(Beginning of PROVIDED DATA)

(* ===== verification/CCQuery.v ===== *)
(** * The connected components algorithm, query side: src/src/cc_sketch_alg.cpp

    The queries of [CCSketchAlg]: [boruvka_emulation], [connected_components],
    [calc_spanning_forest], [calc_disjoint_spanning_forests] and [point_query],
    with their cached answers, the exception of an emulation that runs out of
    samples, and the state they leave for the next updates. *)

From Stdlib Require Import NArith Lia.
From stdpp Require Import base list gmap sets numbers relations.
From S2P Require Import Prelude Float64 Util Bucket Sketch XXHash Concrete SketchSpec Dsu Graph Configuration CCSketchAlg Partition ReturnTypes MergeInstr Boruvka BoruvkaRound BoruvkaThreads BoruvkaLoop.

(** The number of threads and the orders one query runs under. *)
Record QueryRun := mkQueryRun {
  q_threads : nat;
  q_schedule : QuerySchedule;
  q_components_order : list nat;
}.

Section ops.
Context `{BuildConfig, Libm, Hashing}.

Definition cc_sketch (c : CCSketchAlg) : Sketch :=
  alg_sketch (num_vertices c) (cc_seed c) (_sketches_factor (config c)).

(** An exception leaves the flags and the lock as they were at the throw. *)
Definition boruvka_emulation (q : QueryRun) (c : CCSketchAlg) : outcome unit * CCSketchAlg :=
  let c := set_locked c true in
  let '(res, b) := boruvka_rounds (num_vertices c) 0 (cc_sketch c) get_ith_partition
                     (q_threads q) (q_schedule q) (dsu c) (sketches c) (last_query_rounds c) in
  let c := set_sketches (set_forest (set_dsu c (b_dsu b)) (b_forest b)) (b_sketches b) in
  match res with
  | Throw e => (Throw e, c)
  | Ok _ => (Ok tt, set_locked (set_valid (set_rounds c (b_rounds b)) true) false)
  end.

Definition reset_sample_states (c : CCSketchAlg) : CCSketchAlg :=
  set_sketches c (reset_sample_state <$> sketches c).

(** The part that [connected_components] and [point_query] share: make the
    union-find hold the answer. *)
Definition ensure_answer (q : QueryRun) (cached : bool) (c : CCSketchAlg)
    : outcome unit * CCSketchAlg :=
  if cached then (Ok tt, c)
  else
    let '(res, c) := boruvka_emulation q c in
    (res, reset_sample_states c).

Definition connected_components (q : QueryRun) (c : CCSketchAlg)
    : outcome ConnectedComponents * CCSketchAlg :=
  let '(res, c) := ensure_answer q (shared_dsu_valid c) c in
  match res with
  | Throw e => (Throw e, c)
  | Ok _ =>
      match new_ConnectedComponents (q_components_order q) (num_vertices c) (dsu c) with
      | Throw e => (Throw e, c)
      | Ok (cc, d) => (Ok cc, set_dsu c d)
      end
  end.

Definition point_query (q : QueryRun) (a b : nat) (c : CCSketchAlg) : outcome bool * CCSketchAlg :=
  let '(res, c) := ensure_answer q (dsu_valid c) c in
  match res with
  | Throw e => (Throw e, c)
  | Ok _ =>
      match find_root (dsu c) a with
      | Throw e => (Throw e, c)
      | Ok (ra, d) =>
          match find_root d b with
          | Throw e => (Throw e, set_dsu c d)
          | Ok (rb, d) => (Ok (bool_decide (ra = rb)), set_dsu c d)
          end
      end
  end.

Definition calc_spanning_forest (q : QueryRun) (c : CCSketchAlg)
    : outcome SpanningForest * CCSketchAlg :=
  let '(res, c) := connected_components q c in
  match res with
  | Throw e => (Throw e, c)
  | Ok _ => (Ok (new_SpanningForest (num_vertices c) (spanning_forest c)), c)
  end.

Definition sf_updates (t : UpdateType) (sf : SpanningForest) : list GraphUpdate :=
  (λ e, mkUpdate e t) <$> edges sf.

(** Update the state with the edges of a forest. The only failure of [update] is
    an access outside an array, after which there is no state to speak of. *)
Definition update_sf (t : UpdateType) (sf : SpanningForest) (c : CCSketchAlg)
    : outcome unit * CCSketchAlg :=
  match update_all_alg c (sf_updates t sf) with
  | Ok c => (Ok tt, c)
  | Throw e => (Throw e, c)
  end.

(** The first loop of [calc_disjoint_spanning_forests]; [SFs] and [max_rounds]
    are its accumulators. *)
Fixpoint peel_forests (qs : list QueryRun) (SFs : list SpanningForest) (max_rounds : nat)
    (c : CCSketchAlg) : outcome (list SpanningForest * nat) * CCSketchAlg :=
  match qs with
  | [] => (Ok (SFs, max_rounds), c)
  | q :: qs =>
      let '(res, c) := calc_spanning_forest q c in
      match res with
      | Throw e => (Throw e, c)
      | Ok sf =>
          let max_rounds := last_query_rounds c `max` max_rounds in
          let '(res, c) := update_sf DELETE sf c in
          match res with
          | Throw e => (Throw e, c)
          | Ok _ => peel_forests qs (SFs ++ [sf]) max_rounds c
          end
      end
  end.

Fixpoint restore_forests (SFs : list SpanningForest) (c : CCSketchAlg)
    : outcome unit * CCSketchAlg :=
  match SFs with
  | [] => (Ok tt, c)
  | sf :: SFs =>
      let '(res, c) := update_sf INSERT sf c in
      match res with
      | Throw e => (Throw e, c)
      | Ok _ => restore_forests SFs c
      end
  end.

(** [qs] are the runs of the [k] queries. *)
Definition calc_disjoint_spanning_forests (qs : list QueryRun) (c : CCSketchAlg)
    : outcome (list SpanningForest) * CCSketchAlg :=
  let '(res, c) := peel_forests qs [] 0 c in
  match res with
  | Throw e => (Throw e, c)
  | Ok (SFs, max_rounds) =>
      let '(res, c) := restore_forests SFs c in
      match res with
      | Throw e => (Throw e, c)
      | Ok _ => (Ok SFs, set_rounds c max_rounds)
      end
  end.
End ops.

(** ** Queries answer about the current graph *)

Section queries.
Context `{BuildConfig, Libm, Hashing}.
Context (n : nat) (n_ok : (N.of_nat n < 2 ^ 32)%N).
Implicit Types (c : CCSketchAlg) (E : gset N).

Definition run_ok (q : QueryRun) : Prop :=
  partition_ok get_ith_partition n (q_threads q) ∧
  zero_order (q_schedule q) ≡ₚ seq 0 n ∧
  (∀ r l, map_order (merge_sched (q_schedule q) r) l ≡ₚ l) ∧
  q_components_order q ≡ₚ seq 0 n.

(** The state between operations: the eager answer, the sketches of the graph
    [E], and no emulation under way. *)
Record alg_ok E c : Prop := {
  ao_eager : eager_ok n E c;
  ao_sketches : sketches_ok n (geometry (cc_sketch c)) (incident E) c;
  ao_graph : graph_ok n E;
  ao_fresh : calc_bkt_per_col (calc_vector_length (N.of_nat n)) < 64;
}.

Definition out_of_samples (e : exn) : Prop := ∃ sd m i, e = OutOfSamplesException sd m i.

(** The fields a query does not change. *)
Definition same_config c c' : Prop :=
  num_vertices c' = num_vertices c ∧ cc_seed c' = cc_seed c ∧ config c' = config c ∧
  delta_sketches c' = delta_sketches c.

Lemma cc_sketch_same c c' : same_config c c' → cc_sketch c' = cc_sketch c.
Proof. intros (Hn & Hs & Hc & _). unfold cc_sketch. by rewrite Hn, Hs, Hc. Qed.

Lemma cc_sketch_fresh c :
  calc_bkt_per_col (calc_vector_length (N.of_nat n)) < 64 → num_vertices c = n →
  represents (cc_sketch c) ∅ ∧ sample_idx (cc_sketch c) = 0.
Proof. intros Hb Hn. unfold cc_sketch. rewrite Hn. split; [by apply represents_new_sketch|done]. Qed.

Lemma cc_samples_pos c : 0 < num_samples (cc_sketch c).
Proof. unfold cc_sketch, alg_sketch, calc_cc_samples. simpl. lia. Qed.

Lemma nodes_ok_of E c :
  alg_ok E c → nodes_ok n E 0 (cc_sketch c) (sketches c) ∧ sampled 0 0 (seq 0 n) (sketches c).
Proof.
  intros [_ Hsk _ _]. split.
  - intros v Hv. destruct (lookup_lt_is_Some_2 (sketches c) v) as [s Hs].
    { by rewrite (so_length _ _ _ _ Hsk). }
    destruct (so_repr _ _ _ _ Hsk v s Hs) as (Hr & Hg & _). by exists s.
  - intros v s _ Hs. by destruct (so_repr _ _ _ _ Hsk v s Hs) as (_ & _ & Hi).
Qed.

(** After an emulation, its sketches with the sample state reset. *)
Lemma sketches_ok_reset E c c' :
  alg_ok E c → same_config c c' → nodes_ok n E 0 (cc_sketch c) (sketches c') →
  length (sketches c') = length (sketches c) →
  sketches_ok n (geometry (cc_sketch c')) (incident E) (reset_sample_states c').
Proof.
  intros [_ Hsk _ _] Hsame Hnodes Hlen. rewrite (cc_sketch_same c c') by done.
  destruct Hsame as (_ & _ & _ & Hd). constructor; simpl.
  - rewrite length_fmap, Hlen. apply Hsk.
  - intros v s Hs. rewrite list_lookup_fmap in Hs.
    destruct (sketches c' !! v) as [s'|] eqn:Hs'; [|done]. simpl in Hs. injection Hs as <-.
    destruct (Hnodes v) as (s & Hlk & Hr & Hg).
    { rewrite <- (so_length _ _ _ _ Hsk), <- Hlen. by eapply lookup_lt_Some. }
    simpl in Hlk. rewrite Hs' in Hlk. injection Hlk as ->.
    split_and!; [by apply represents_set_sample_idx|done|done].
  - intros t s Ht. rewrite Hd in Ht. by apply (so_delta _ _ _ _ Hsk t).
Qed.

Lemma boruvka_emulation_ok E c q :
  alg_ok E c → run_ok q → checksum_sound (cc_seed c) E →
  ∃ res c', boruvka_emulation q c = (res, c') ∧ same_config c c' ∧
    partial_answer n E (dsu c') (spanning_forest c') ∧
    nodes_ok n E 0 (cc_sketch c) (sketches c') ∧ length (sketches c') = length (sketches c) ∧
    ((res = Ok tt ∧ cached_answer n E (dsu c') (spanning_forest c') ∧
      dsu_valid c' = true ∧ shared_dsu_valid c' = true ∧ update_locked c' = false ∧
      last_query_rounds c' ≤ num_samples (cc_sketch c)) ∨
     (∃ e, res = Throw e ∧ out_of_samples e ∧ dsu_valid c' = dsu_valid c ∧
      shared_dsu_valid c' = shared_dsu_valid c ∧ update_locked c' = true)).
Proof.
  intros Hok (Hp & Hzo & Hmap & _) Hsound. pose proof Hok as [[Hn Hst Hsh Hca] Hsk HE Hb].
  destruct (nodes_ok_of E c Hok) as [Hnodes Hsmp]. destruct Hst as [Hwf Hdn Hfa].
  destruct (boruvka_rounds_ok n n_ok E HE 0 (cc_sketch c) get_ith_partition (q_threads q) Hp
    Hsound (cc_sketch_fresh c Hb Hn) (cc_samples_pos c) (q_schedule q) Hmap 0 (dsu c) (sketches c)
    (last_query_rounds c)) as (res & b & Hrun & [Hpa Hres] & Hnodes' & _ & [Hlen _]);
    [by apply cc_samples_pos|done..|].
  unfold boruvka_emulation. cbn [num_vertices set_locked dsu sketches last_query_rounds].
  change (cc_sketch (set_locked c true)) with (cc_sketch c). rewrite Hn, Hrun.
  destruct Hres as [(-> & Hans & Hrounds)|(i & ->)].
  - eexists _, _. split; [reflexivity|]. split; [done|]. split_and!; [done..|]. by left.
  - eexists _, _. split; [reflexivity|]. split; [done|]. split_and!; [done..|]. right.
    eexists. split_and!; try done. by eexists _, _, _.
Qed.

(** What [ensure_answer] promises, whichever branch it takes: the union-find
    holds the answer for the current graph, or the samples ran out, the
    sketches are as before, and the algorithm stays locked. *)
Lemma ensure_answer_ok E c q b :
  alg_ok E c → run_ok q → checksum_sound (cc_seed c) E → b = dsu_valid c →
  ∃ res c', ensure_answer q b c = (res, c') ∧ same_config c c' ∧ alg_ok E c' ∧
    ((res = Ok tt ∧ dsu_valid c' = true ∧ cached_answer n E (dsu c') (spanning_forest c') ∧
      (update_locked c = false → update_locked c' = false)) ∨
     (∃ e, res = Throw e ∧ out_of_samples e ∧ dsu_valid c' = false ∧ update_locked c' = true)).
Proof.
  intros Hok Hq Hsound ->. pose proof Hok as [[Hn Hst Hsh Hca] Hsk HE Hb].
  unfold ensure_answer. destruct (dsu_valid c) eqn:Hval.
  { exists (Ok tt), c. split_and!; try done. left. split_and!; try done. by apply Hca. }
  destruct (boruvka_emulation_ok E c q Hok Hq Hsound)
    as (res & c' & -> & Hsame & Hpa & Hnodes & Hlen & Hcase).
  pose proof (sketches_ok_reset E c c' Hok Hsame Hnodes Hlen) as Hsk'.
  eexists _, _. split; [done|]. split; [done|].
  assert (num_vertices c' = n) as Hn' by (destruct Hsame as (-> & _); done).
  destruct Hcase as [(-> & Hans & Hv & Hsv & Hul & _)|(e & -> & He & Hv & Hsv & Hul)].
  - split; [|left; by split_and!]. constructor; [|done..].
    constructor; simpl; [done|by destruct Hpa|congruence|done].
  - split; [|right; exists e; split_and!; [done..|by rewrite <- Hval|done]].
    constructor; [|done..]. constructor; simpl; [done|by destruct Hpa|congruence|].
    intros Hv'. congruence.
Qed.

(End of PROVIDED DATA)

* **WHAT TO PRODUCE**
Print, from the entries above, the line with "let '(res, c) := peel_forests qs [] 0 c in", the line with "Definition run_ok (q" and all lines between them, exactly and with nothing else.

* **RESPONSE BOX**
  let '(res, c) := peel_forests qs [] 0 c in
  match res with
  | Throw e => (Throw e, c)
  | Ok (SFs, max_rounds) =>
      let '(res, c) := restore_forests SFs c in
      match res with
      | Throw e => (Throw e, c)
      | Ok _ => (Ok SFs, set_rounds c max_rounds)
      end
  end.
End ops.

(** ** Queries answer about the current graph *)

Section queries.
Context `{BuildConfig, Libm, Hashing}.
Context (n : nat) (n_ok : (N.of_nat n < 2 ^ 32)%N).
Implicit Types (c : CCSketchAlg) (E : gset N).

Definition run_ok (q : QueryRun) : Prop :=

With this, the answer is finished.